Exercise —
When a line of the material has the word "base" in it, copy that line.

%%

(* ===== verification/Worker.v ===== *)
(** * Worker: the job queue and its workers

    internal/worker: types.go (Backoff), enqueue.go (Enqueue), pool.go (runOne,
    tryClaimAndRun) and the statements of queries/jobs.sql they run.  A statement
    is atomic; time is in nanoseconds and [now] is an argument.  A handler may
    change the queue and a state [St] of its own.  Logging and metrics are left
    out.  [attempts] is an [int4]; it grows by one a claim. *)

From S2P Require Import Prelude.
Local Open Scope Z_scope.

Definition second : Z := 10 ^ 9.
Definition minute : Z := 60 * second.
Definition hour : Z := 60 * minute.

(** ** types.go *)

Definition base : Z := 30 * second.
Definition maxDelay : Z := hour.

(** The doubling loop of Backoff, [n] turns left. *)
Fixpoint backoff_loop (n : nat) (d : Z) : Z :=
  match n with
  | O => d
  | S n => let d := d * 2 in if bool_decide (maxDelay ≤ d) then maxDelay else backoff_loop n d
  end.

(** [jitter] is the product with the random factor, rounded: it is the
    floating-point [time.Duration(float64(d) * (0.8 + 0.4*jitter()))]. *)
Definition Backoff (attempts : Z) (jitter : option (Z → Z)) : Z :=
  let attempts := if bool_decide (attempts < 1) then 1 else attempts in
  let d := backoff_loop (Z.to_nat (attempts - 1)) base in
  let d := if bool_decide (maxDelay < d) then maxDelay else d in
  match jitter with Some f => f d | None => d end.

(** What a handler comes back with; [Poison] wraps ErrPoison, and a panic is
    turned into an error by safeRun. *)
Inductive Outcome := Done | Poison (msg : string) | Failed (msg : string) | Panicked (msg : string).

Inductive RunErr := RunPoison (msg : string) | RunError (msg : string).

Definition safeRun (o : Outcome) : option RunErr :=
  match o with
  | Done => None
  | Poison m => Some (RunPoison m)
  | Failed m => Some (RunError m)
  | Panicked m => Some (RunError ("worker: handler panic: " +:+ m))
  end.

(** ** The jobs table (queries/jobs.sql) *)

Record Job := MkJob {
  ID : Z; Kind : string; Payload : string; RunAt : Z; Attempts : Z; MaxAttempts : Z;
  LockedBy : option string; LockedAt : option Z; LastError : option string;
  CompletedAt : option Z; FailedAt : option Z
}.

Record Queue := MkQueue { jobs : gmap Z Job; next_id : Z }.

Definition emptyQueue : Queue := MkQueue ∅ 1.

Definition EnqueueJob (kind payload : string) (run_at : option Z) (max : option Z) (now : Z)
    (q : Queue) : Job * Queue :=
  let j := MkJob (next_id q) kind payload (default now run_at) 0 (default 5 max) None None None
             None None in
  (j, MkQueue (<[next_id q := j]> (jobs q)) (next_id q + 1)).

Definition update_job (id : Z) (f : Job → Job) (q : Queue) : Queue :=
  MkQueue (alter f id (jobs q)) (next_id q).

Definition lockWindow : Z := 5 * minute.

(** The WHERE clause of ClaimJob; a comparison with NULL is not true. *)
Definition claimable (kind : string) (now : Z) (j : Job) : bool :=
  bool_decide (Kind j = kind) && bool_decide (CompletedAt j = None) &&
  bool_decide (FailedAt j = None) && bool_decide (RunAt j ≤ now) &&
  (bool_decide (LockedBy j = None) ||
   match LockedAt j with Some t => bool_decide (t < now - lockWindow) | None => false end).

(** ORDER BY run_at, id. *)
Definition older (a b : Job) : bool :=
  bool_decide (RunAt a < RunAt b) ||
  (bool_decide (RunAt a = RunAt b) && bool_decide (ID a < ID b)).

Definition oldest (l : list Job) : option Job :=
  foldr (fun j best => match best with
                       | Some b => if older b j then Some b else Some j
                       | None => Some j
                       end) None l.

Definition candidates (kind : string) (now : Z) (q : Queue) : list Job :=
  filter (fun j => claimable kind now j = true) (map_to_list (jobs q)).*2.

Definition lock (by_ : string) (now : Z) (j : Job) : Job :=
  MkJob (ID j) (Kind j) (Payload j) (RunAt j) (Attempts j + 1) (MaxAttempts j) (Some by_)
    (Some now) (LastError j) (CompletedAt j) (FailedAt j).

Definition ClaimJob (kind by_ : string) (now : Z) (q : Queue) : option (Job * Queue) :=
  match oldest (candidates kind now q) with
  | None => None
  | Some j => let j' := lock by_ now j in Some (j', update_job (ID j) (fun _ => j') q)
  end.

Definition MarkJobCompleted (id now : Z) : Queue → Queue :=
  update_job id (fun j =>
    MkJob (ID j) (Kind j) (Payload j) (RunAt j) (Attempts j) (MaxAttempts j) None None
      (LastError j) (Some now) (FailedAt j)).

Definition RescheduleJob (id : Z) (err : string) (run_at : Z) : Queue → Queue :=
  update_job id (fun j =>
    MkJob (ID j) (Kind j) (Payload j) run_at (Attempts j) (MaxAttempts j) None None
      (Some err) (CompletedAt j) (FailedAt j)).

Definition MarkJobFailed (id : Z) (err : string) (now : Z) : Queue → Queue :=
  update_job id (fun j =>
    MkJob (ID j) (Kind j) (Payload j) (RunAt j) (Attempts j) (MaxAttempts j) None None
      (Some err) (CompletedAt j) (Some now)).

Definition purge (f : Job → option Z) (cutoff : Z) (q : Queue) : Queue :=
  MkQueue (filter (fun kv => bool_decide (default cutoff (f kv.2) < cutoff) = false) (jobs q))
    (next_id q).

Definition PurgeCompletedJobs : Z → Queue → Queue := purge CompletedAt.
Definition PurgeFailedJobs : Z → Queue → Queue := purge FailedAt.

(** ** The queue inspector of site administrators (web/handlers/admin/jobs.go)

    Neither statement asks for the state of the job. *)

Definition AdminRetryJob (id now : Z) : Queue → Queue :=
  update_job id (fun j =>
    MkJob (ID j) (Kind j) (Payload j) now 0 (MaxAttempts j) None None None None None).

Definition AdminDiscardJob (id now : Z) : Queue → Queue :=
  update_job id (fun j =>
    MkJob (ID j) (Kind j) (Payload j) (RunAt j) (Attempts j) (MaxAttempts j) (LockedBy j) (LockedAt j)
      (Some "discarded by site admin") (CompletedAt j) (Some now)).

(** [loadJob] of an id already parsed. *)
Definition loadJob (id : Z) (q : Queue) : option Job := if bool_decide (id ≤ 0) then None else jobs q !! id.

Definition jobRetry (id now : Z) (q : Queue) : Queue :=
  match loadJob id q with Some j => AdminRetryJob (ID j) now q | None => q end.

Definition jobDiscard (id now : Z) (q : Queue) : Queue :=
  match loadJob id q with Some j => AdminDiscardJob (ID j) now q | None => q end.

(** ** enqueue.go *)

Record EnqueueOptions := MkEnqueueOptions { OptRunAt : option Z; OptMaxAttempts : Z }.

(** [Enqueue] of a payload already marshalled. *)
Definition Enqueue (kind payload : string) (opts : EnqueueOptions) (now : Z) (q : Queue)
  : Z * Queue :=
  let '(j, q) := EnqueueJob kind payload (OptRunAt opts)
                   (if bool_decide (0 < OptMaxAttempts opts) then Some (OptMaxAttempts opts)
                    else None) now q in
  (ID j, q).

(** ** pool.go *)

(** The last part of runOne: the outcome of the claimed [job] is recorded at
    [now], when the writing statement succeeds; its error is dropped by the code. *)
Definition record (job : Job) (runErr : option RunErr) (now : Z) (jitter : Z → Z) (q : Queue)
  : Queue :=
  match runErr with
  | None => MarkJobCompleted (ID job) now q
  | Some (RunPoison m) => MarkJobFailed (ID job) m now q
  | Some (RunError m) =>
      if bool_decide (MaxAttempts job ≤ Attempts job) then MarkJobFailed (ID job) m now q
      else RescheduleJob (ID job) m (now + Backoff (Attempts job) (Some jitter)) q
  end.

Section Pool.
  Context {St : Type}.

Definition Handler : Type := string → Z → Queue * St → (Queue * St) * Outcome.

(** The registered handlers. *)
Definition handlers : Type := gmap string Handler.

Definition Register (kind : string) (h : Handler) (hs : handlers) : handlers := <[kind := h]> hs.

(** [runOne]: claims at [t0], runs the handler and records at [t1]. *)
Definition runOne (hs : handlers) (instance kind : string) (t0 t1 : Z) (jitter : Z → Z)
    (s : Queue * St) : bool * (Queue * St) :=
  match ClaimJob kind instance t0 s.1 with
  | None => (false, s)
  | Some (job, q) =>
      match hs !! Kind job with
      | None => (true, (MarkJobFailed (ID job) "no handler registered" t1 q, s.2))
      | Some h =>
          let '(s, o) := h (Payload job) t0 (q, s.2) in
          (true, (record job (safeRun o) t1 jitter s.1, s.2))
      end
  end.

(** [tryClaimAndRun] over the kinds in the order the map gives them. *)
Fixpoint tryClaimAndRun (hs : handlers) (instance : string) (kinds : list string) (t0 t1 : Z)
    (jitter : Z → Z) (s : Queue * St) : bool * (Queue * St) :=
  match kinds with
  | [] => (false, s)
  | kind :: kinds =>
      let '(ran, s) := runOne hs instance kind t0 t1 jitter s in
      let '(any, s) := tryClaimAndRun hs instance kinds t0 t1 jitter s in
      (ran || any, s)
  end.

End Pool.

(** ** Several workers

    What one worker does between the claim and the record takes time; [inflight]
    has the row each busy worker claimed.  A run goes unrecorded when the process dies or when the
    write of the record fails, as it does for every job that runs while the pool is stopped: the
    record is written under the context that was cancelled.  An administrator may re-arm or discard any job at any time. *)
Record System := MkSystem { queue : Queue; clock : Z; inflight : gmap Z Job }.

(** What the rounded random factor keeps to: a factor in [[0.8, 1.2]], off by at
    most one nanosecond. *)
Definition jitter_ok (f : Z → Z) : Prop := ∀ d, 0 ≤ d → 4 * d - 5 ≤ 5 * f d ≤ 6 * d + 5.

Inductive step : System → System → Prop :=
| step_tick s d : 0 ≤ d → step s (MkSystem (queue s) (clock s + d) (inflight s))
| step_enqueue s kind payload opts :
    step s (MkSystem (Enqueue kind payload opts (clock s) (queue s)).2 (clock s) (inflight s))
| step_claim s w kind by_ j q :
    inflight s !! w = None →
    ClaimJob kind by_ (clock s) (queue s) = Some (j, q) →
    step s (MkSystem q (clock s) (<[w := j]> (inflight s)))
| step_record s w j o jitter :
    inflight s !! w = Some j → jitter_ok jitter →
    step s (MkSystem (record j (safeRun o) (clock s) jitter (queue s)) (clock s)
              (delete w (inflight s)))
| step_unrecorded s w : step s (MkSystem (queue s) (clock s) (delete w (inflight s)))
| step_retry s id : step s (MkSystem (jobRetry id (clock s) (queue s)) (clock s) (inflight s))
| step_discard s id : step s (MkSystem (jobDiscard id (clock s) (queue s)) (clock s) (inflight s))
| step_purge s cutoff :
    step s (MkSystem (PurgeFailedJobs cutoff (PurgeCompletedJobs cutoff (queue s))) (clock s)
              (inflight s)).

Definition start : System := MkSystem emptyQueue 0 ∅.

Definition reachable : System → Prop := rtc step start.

%%
%%

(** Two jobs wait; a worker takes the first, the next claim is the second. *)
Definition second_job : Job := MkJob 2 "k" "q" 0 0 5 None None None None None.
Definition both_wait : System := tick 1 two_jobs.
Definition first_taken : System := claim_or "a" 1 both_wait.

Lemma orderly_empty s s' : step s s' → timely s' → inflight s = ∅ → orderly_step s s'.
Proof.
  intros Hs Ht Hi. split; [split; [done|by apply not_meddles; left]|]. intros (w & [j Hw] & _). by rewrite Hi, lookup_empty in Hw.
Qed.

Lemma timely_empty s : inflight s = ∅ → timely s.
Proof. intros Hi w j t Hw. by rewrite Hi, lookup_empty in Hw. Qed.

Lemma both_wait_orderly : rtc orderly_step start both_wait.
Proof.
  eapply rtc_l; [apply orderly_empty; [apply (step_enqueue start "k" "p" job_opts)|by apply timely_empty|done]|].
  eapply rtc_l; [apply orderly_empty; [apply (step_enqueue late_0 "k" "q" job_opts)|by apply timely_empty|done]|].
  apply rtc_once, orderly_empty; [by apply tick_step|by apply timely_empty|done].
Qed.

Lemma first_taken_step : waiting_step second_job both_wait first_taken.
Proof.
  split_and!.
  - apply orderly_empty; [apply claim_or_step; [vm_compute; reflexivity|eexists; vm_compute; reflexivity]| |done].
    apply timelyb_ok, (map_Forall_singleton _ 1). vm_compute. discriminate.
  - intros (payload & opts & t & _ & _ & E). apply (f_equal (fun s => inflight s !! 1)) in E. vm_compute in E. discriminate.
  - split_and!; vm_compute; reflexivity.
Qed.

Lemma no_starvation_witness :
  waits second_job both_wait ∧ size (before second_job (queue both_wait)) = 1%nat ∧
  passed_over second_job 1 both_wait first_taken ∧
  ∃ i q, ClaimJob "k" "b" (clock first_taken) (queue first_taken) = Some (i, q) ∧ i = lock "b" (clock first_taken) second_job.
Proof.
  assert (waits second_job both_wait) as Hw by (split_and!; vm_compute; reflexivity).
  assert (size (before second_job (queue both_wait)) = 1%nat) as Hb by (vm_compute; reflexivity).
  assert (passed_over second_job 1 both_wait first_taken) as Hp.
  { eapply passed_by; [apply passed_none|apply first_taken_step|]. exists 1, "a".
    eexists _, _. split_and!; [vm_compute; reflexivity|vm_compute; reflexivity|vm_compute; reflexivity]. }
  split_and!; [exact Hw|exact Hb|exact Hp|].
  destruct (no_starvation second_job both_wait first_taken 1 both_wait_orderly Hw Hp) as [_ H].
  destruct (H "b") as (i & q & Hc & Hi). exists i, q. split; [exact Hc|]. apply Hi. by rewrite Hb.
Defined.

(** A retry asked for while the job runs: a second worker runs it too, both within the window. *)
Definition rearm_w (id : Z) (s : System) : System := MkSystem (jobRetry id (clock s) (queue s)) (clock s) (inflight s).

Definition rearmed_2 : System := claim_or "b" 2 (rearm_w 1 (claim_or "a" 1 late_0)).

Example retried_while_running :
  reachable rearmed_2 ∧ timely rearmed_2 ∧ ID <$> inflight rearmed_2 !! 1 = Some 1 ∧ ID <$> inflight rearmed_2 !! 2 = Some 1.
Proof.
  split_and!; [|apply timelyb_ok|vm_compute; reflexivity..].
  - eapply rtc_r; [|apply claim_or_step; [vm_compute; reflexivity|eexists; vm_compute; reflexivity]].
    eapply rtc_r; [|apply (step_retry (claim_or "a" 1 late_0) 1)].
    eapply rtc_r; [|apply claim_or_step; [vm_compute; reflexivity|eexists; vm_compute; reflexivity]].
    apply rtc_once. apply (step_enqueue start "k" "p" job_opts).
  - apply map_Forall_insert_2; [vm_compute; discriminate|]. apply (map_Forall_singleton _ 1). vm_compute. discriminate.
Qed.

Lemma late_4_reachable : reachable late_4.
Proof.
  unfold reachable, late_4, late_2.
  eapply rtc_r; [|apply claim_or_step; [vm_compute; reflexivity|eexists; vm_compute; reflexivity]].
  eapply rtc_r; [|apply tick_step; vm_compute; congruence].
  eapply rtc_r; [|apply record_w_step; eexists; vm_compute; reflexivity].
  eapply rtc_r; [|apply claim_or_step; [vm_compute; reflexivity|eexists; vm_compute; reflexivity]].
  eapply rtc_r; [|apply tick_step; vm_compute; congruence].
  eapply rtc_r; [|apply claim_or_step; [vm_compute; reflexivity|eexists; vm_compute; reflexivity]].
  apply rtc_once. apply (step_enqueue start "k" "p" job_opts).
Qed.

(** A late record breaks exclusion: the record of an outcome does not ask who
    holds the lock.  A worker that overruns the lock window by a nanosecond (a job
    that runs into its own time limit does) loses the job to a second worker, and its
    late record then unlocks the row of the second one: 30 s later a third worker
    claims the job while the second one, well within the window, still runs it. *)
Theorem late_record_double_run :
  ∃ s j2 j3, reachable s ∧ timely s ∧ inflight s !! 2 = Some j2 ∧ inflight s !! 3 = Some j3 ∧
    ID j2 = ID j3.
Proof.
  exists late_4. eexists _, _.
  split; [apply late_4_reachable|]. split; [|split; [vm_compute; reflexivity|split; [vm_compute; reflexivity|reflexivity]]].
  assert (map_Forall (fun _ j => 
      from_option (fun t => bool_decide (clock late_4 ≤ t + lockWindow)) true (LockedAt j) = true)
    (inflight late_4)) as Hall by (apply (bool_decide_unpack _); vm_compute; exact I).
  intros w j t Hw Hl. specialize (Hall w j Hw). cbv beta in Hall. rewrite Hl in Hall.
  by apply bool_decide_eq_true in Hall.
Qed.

%%

Answer to this task —
Definition base : Z := 30 * second.
  let d := backoff_loop (Z.to_nat (attempts - 1)) base in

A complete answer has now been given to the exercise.